Aku terdiam. Jawaban pertama yang terlintas adalah karena cinta. Entah kenapa aku merasa bukan itu jawaban yang dicarinya.
“Seperti apa cintamu untuknya? Ada cinta yang meledak-ledak. Membuatmu hidup hingga membakarmu hidup-hidup. Ada cinta yang hening. Membuat hidupmu tenang sampai menenggelamkanmu dalam-dalam.”
“Mak sudah lama hidup sendiri? Pernah jatuh cinta dan hidup bersama seseorang?”
Dia menyeruput tehnya. “Aku berhenti jatuh cinta. Kuputuskan hidup dalam sepi. Kau kira kau beruntung. Punya anak dan suami. Tapi apa jadinya kalau suatu hari kau terbangun dan mereka tak lagi ada di sisimu. Kau pun sadar, selama ini kau sendiri, tak pernah benar-benar memiliki seseorang untuk selamanya.”
Aku menelan ludah membayangkannya. Kutatap bola matanya yang sendu. Ada kenangan berenang-renang di sana. Apa dia pernah mengalami kehilangan yang terlampau besar? Siapa yang melukainya sedalam itu?
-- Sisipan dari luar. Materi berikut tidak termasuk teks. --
Definition verifyKeysSecret (decryptedKeys : key_map) (location : EncKeyLocation)
    (containerSecret : bytes) : bool :=
  forallb (fun '(_, key) =>
    negb (negb (bool_decide (k_statusCode key = None))
          || bool_decide (k_dataStructureVersion key = VERSION_2)
             && bool_decide (k_secretHash key <> secret_hash containerSecret (k_keySecret key) location)))
    (hash_order decryptedKeys).

(** One turn of the loop of [decryptAndVerifyKeys]. *)
Definition decrypt_entry (e : KeyEntry) : outcome DecryptedEncKeyV2 :=
  match kn_data e with
  | Some v =>
      if is_object v then
        match versioned v with
        | Throw x => Ret (k_set_statusCode (Some (status_of x)) fresh_key)
        | Ret version =>
            if bool_decide (version = VERSION_2) then
              d ← v2_fromJSON v; EncKeyEncryptorV2.decrypt d _key
            else Ret (k_set_statusCode (Some UnknownEncryptionKeyVersionException) fresh_key)
        end
      else if is_string v then
        s ← string_of v;
        key ← EncKeyEncryptorV1.decrypt s _key;
        Ret (k_set_version VERSION_1 (k_set_key key (k_set_id (kn_keyId e) fresh_key)))
      else Ret (k_set_statusCode (Some UnknownEncryptionKeyVersionException) fresh_key)
  | None => Ret (k_set_statusCode (Some UnknownEncryptionKeyVersionException) fresh_key)
  end.

Fixpoint decrypt_all (keys : list (bytes * KeyEntry)) (result : key_map) : outcome key_map :=
  match keys with
  | [] => Ret result
  | (id, e) :: keys => d ← decrypt_entry e; decrypt_all keys (<[ id := d ]> result)
  end.
(* ===== verification/FileMetaData.v ===== *)
(** * File metadata

    [FileMetaEncryptorV5] and the deprecated [FileMetaEncryptorV4]
    (endpoint/store/src/encryptors/file), and the encrypting half of
    [FileMetaEncryptor], which chooses between them for an open file. *)

From Stdlib Require Import ZArith Lia Strings.String Strings.Byte.
From stdpp Require Import base list gmap.
From S2P Require Import Prelude Bytes CoreTypes Crypto CryptoSuite Dynamic Encryptors.
From S2P Require Import Dio FieldData EncKeys KeyProvider Containers.
Import DataEncryptorV4.

Module FileMetaEncryptorV5.
Definition VERSION_5 : Z := 5.

Record FileMetaToEncryptV5 := {
  in_publicMeta : bytes;
  in_privateMeta : bytes;
  in_internalMeta : bytes;
  in_dio : DataIntegrityObject;
}.

Record DecryptedFileMetaV5 := {
  f5_dataStructureVersion : Z;
  f5_statusCode : option exn;
  f5_publicMeta : bytes;
  f5_privateMeta : bytes;
  f5_internalMeta : bytes;
  f5_authorPubKey : bytes;
  f5_dio : DataIntegrityObject;
}.

Section Setters.
Implicit Types r : DecryptedFileMetaV5.
Definition set_statusCode (x : option exn) r := {|
  f5_dataStructureVersion := f5_dataStructureVersion r; f5_statusCode := x;
  f5_publicMeta := f5_publicMeta r; f5_privateMeta := f5_privateMeta r;
  f5_internalMeta := f5_internalMeta r; f5_authorPubKey := f5_authorPubKey r;
  f5_dio := f5_dio r |}.
Definition set_publicMeta (x : bytes) r := {|
  f5_dataStructureVersion := f5_dataStructureVersion r; f5_statusCode := f5_statusCode r;
  f5_publicMeta := x; f5_privateMeta := f5_privateMeta r; f5_internalMeta := f5_internalMeta r;
  f5_authorPubKey := f5_authorPubKey r; f5_dio := f5_dio r |}.
Definition set_privateMeta (x : bytes) r := {|
  f5_dataStructureVersion := f5_dataStructureVersion r; f5_statusCode := f5_statusCode r;
  f5_publicMeta := f5_publicMeta r; f5_privateMeta := x; f5_internalMeta := f5_internalMeta r;
  f5_authorPubKey := f5_authorPubKey r; f5_dio := f5_dio r |}.
Definition set_internalMeta (x : bytes) r := {|
  f5_dataStructureVersion := f5_dataStructureVersion r; f5_statusCode := f5_statusCode r;
  f5_publicMeta := f5_publicMeta r; f5_privateMeta := f5_privateMeta r; f5_internalMeta := x;
  f5_authorPubKey := f5_authorPubKey r; f5_dio := f5_dio r |}.
Definition set_authorPubKey (x : bytes) r := {|
  f5_dataStructureVersion := f5_dataStructureVersion r; f5_statusCode := f5_statusCode r;
  f5_publicMeta := f5_publicMeta r; f5_privateMeta := f5_privateMeta r;
  f5_internalMeta := f5_internalMeta r; f5_authorPubKey := x; f5_dio := f5_dio r |}.
Definition set_dio (x : DataIntegrityObject) r := {|
  f5_dataStructureVersion := f5_dataStructureVersion r; f5_statusCode := f5_statusCode r;
  f5_publicMeta := f5_publicMeta r; f5_privateMeta := f5_privateMeta r;
  f5_internalMeta := f5_internalMeta r; f5_authorPubKey := f5_authorPubKey r; f5_dio := x |}.
End Setters.

#[export] Instance file_meta_status : HasStatus DecryptedFileMetaV5 :=
  {| status := f5_statusCode; set_status := set_statusCode; status_set _ _ := eq_refl |}.

Definition fresh : DecryptedFileMetaV5 := {|
  f5_dataStructureVersion := VERSION_5; f5_statusCode := None; f5_publicMeta := [];
  f5_privateMeta := []; f5_internalMeta := [];
  f5_authorPubKey := []; f5_dio := empty_dio |}.

Section FileMeta.
Context `{Ecc} `{!Encodings} `{!Dynamic} `{!KeyFormats PublicKey}.
Context `{!JsonCodec DIOEncryptorV1.DioJson}.

(** [server::EncryptedFileMetaV5] *)
Record EncryptedFileMetaV5 := {
  version : Z;
  publicMeta : bytes;
  publicMetaObject : option Var;
  privateMeta : bytes;
  internalMeta : option bytes;
  authorPubKey : bytes;
  dio : bytes;
}.

Definition encrypt (d : FileMetaToEncryptV5) (authorPrivateKey : PrivateKey) (encryptionKey : bytes) :
    ST rng EncryptedFileMetaV5 :=
  let publicMeta := signAndEncode (in_publicMeta d) authorPrivateKey in
  let publicMetaObject := parsed_object (in_publicMeta d) in
  privateMeta ← signAndEncryptAndEncode (in_privateMeta d) authorPrivateKey encryptionKey;
  internalMeta ← signAndEncryptAndEncode (in_internalMeta d) authorPrivateKey encryptionKey;
  let fieldChecksums : checksums := {[ lit "publicMeta" := sha256 publicMeta;
    lit "privateMeta" := sha256 privateMeta; lit "internalMeta" := sha256 internalMeta ]} in
  let expandedDio := {| Dio.dio := in_dio d; structureVersion := 5;
                        fieldChecksums := fieldChecksums |} in
  dio ← lift (DIOEncryptorV1.signAndEncode expandedDio authorPrivateKey);
  mret {| version := VERSION_5; publicMeta := publicMeta; publicMetaObject := publicMetaObject;
          privateMeta := privateMeta; internalMeta := Some internalMeta;
          authorPubKey := toBase58DER (getPublicKey authorPrivateKey); dio := dio |}.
“Mak tidak takut hidup sendiri?”
“Kita lahir sendiri. Mati juga sendiri. Mereka yang ada di sekeliling kita diciptakan untuk pergi suatu hari nanti. Jadi apa gunanya hidup bersama seseorang? Lebih baik sendiri sejak awal.”
“Dulu aku sepertimu. Sebentar lagi kau yang akan sepertiku,”
Matanya mengunci tatapanku. Binarnya mengilat, seakan dipulas lapisan kaca hitam yang lama-lama meleleh. Meluber ke mana-mana, menularkan kesedihan. Tahu-tahu kudapati tanganku, bahuku, rambutku, semuanya diselimuti selaput bening kehitaman. Lama-lama mengerumuniku dalam hitam sebenar-benarnya.
Seketika aku meronta, cepat-cepat keluar dari sana. Kukibas tangan berkali-kali, berusaha menghilangkan selaput yang membungkusku tadi. Kulihat suamiku baru turun dari mobil. Langsung saja kupeluk dari belakang. Kuhirup wanginya dalam-dalam. Awalnya dia meronta, tapi pelukanku yang makin mengunci tubuhnya membuatnya pasrah.
“Kenapa kamu?” tanyanya tenang. Dan aku menangis sejadi-jadinya.
***
Tak lagi kuinjakkan kaki ke rumah itu. Bahkan kupercepat langkah tiap melewatinya menuju pasar. Mak Ndari pun kembali mendekam dalam kesendiriannya. Namun, ucapannya seperti bibit kanker yang tumbuh di jiwaku. Kuperhatikan anak perempuanku. Semakin besar, semakin sering dia keluar bersama teman-temannya. Mungkin tinggal menunggu waktu sampai kehidupan benar-benar  merenggutnya dariku. Suamiku, yang tak pernah alpa mengecup keningku tiap berangkat kerja, hanya tertawa saat kuberitahu ketakutanku kalau dia pergi tak kembali lagi.
“Kau ini,” dia hanya mengusap rambutku dan mengecupku lebih dalam beberapa kali. Aku cuma berani menangis di dalam dada, tak ingin membebaninya dengan sulur sepi yang makin rimbun di kepalaku. Kurasa Mak Ndari berhasil membenamkan benih ketakutan ditinggalkan. Kini aku tak tahu bagaimana menebas habis itu semua.
Kupandangi punggung suami dan anakku yang menjauh setiap pagi. Sepanjang hari aku disiksa detik jam yang berputar, bertanya-tanya apa mereka akan pulang. Aku cuma memikirkan kepergian dan ditinggalkan; tentang sepi dan sendiri.
“Kau benar-benar setakut itu kalau aku tidak pulang?” tanya suamiku di sela pelukku. Kutatap matanya. Jernih tanpa prasangka; membuatku berpikir, apa dia tidak takut kalau suatu hari aku akan meninggalkannya? Bahwa bisa saja aku yang pergi dan dia hidup sendiri?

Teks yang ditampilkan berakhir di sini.